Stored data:
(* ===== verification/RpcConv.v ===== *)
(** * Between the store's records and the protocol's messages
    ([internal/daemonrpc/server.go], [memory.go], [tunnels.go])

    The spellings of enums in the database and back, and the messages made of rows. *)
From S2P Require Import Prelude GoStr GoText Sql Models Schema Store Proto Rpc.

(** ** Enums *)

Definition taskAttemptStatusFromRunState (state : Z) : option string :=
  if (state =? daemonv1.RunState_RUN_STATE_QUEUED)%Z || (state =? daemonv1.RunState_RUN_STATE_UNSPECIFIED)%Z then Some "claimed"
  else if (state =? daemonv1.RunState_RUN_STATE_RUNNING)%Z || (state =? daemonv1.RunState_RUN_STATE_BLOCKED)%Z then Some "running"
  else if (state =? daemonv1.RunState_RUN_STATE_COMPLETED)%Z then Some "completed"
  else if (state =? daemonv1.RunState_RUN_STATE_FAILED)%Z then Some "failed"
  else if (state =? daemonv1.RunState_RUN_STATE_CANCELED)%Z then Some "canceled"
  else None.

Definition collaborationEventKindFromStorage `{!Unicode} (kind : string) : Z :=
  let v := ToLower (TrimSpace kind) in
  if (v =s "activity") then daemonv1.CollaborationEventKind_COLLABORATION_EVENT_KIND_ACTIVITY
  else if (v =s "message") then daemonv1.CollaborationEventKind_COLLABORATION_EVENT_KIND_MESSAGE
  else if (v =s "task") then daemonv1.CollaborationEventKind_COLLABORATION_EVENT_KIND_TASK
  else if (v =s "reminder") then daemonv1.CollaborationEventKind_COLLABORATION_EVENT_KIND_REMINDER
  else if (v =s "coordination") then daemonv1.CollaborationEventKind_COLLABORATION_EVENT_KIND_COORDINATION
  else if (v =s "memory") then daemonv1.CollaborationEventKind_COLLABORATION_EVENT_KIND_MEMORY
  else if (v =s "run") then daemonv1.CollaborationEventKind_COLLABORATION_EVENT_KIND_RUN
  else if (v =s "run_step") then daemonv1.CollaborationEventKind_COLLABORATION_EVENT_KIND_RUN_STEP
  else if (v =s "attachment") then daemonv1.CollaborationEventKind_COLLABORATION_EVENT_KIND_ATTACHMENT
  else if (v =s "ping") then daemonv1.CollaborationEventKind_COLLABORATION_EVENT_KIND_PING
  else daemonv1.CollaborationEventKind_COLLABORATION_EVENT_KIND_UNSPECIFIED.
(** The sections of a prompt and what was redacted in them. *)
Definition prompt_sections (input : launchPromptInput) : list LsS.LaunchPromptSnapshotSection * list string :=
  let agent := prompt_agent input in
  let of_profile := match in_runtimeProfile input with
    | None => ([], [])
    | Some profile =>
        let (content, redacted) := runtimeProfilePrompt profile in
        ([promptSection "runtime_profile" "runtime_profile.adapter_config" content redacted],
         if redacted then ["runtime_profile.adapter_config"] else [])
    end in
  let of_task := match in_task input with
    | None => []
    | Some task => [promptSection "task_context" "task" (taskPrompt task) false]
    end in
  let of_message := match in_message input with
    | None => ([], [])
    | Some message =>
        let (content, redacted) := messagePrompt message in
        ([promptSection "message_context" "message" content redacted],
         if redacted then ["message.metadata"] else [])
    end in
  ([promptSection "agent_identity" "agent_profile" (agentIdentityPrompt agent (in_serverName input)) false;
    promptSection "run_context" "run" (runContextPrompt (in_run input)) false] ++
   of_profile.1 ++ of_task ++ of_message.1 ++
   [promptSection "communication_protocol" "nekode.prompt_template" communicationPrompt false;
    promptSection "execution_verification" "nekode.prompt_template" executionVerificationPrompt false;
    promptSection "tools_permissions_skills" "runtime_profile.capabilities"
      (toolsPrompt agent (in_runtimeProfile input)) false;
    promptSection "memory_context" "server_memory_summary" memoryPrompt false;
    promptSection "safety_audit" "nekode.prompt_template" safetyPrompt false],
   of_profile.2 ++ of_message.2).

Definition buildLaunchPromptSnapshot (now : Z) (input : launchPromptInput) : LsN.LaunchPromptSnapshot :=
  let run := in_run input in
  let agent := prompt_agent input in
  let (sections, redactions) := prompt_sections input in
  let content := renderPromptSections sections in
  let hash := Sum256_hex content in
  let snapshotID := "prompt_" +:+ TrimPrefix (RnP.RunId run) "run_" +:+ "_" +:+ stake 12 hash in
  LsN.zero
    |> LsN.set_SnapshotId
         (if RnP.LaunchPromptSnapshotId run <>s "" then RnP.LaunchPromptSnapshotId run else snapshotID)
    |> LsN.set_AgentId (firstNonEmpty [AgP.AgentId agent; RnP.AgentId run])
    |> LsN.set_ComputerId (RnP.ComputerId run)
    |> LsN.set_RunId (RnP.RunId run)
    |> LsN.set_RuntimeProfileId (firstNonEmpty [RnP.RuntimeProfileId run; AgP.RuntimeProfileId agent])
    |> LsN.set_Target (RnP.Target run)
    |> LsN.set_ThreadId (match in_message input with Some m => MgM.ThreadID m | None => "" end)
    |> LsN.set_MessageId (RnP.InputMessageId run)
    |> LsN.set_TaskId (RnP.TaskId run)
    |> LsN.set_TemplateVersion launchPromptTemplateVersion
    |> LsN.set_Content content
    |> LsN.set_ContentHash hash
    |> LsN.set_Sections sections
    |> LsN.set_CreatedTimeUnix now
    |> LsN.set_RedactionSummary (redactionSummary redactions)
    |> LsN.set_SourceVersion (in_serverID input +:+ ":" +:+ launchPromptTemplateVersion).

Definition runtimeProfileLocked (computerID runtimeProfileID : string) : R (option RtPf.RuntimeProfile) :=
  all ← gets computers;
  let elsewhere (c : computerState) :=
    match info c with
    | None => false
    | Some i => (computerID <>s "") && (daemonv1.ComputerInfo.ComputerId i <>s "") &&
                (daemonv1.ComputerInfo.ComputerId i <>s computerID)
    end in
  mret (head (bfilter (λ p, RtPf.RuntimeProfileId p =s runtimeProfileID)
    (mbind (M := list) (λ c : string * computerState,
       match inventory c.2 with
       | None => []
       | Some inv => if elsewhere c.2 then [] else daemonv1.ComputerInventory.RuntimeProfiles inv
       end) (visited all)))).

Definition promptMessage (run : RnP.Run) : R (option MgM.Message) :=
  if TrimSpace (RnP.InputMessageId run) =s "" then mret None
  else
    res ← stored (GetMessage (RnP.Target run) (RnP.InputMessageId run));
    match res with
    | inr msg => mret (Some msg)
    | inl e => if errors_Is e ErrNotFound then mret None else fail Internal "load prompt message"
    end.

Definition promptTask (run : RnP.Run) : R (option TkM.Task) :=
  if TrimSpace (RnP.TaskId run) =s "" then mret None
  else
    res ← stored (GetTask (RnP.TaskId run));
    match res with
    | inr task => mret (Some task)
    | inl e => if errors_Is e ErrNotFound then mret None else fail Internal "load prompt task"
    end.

TASK TO CARRY OUT:
Copy word for word the stretch of entries above from the line that has "(if RnP.LaunchPromptSnapshotId run" through the line that has "mret (Some task)", both ends included, and nothing outside it.

WORKED SOLUTION:
         (if RnP.LaunchPromptSnapshotId run <>s "" then RnP.LaunchPromptSnapshotId run else snapshotID)
    |> LsN.set_AgentId (firstNonEmpty [AgP.AgentId agent; RnP.AgentId run])
    |> LsN.set_ComputerId (RnP.ComputerId run)
    |> LsN.set_RunId (RnP.RunId run)
    |> LsN.set_RuntimeProfileId (firstNonEmpty [RnP.RuntimeProfileId run; AgP.RuntimeProfileId agent])
    |> LsN.set_Target (RnP.Target run)
    |> LsN.set_ThreadId (match in_message input with Some m => MgM.ThreadID m | None => "" end)
    |> LsN.set_MessageId (RnP.InputMessageId run)
    |> LsN.set_TaskId (RnP.TaskId run)
    |> LsN.set_TemplateVersion launchPromptTemplateVersion
    |> LsN.set_Content content
    |> LsN.set_ContentHash hash
    |> LsN.set_Sections sections
    |> LsN.set_CreatedTimeUnix now
    |> LsN.set_RedactionSummary (redactionSummary redactions)
    |> LsN.set_SourceVersion (in_serverID input +:+ ":" +:+ launchPromptTemplateVersion).

Definition runtimeProfileLocked (computerID runtimeProfileID : string) : R (option RtPf.RuntimeProfile) :=
  all ← gets computers;
  let elsewhere (c : computerState) :=
    match info c with
    | None => false
    | Some i => (computerID <>s "") && (daemonv1.ComputerInfo.ComputerId i <>s "") &&
                (daemonv1.ComputerInfo.ComputerId i <>s computerID)
    end in
  mret (head (bfilter (λ p, RtPf.RuntimeProfileId p =s runtimeProfileID)
    (mbind (M := list) (λ c : string * computerState,
       match inventory c.2 with
       | None => []
       | Some inv => if elsewhere c.2 then [] else daemonv1.ComputerInventory.RuntimeProfiles inv
       end) (visited all)))).

Definition promptMessage (run : RnP.Run) : R (option MgM.Message) :=
  if TrimSpace (RnP.InputMessageId run) =s "" then mret None
  else
    res ← stored (GetMessage (RnP.Target run) (RnP.InputMessageId run));
    match res with
    | inr msg => mret (Some msg)
    | inl e => if errors_Is e ErrNotFound then mret None else fail Internal "load prompt message"
    end.

Definition promptTask (run : RnP.Run) : R (option TkM.Task) :=
  if TrimSpace (RnP.TaskId run) =s "" then mret None
  else
    res ← stored (GetTask (RnP.TaskId run));
    match res with
    | inr task => mret (Some task)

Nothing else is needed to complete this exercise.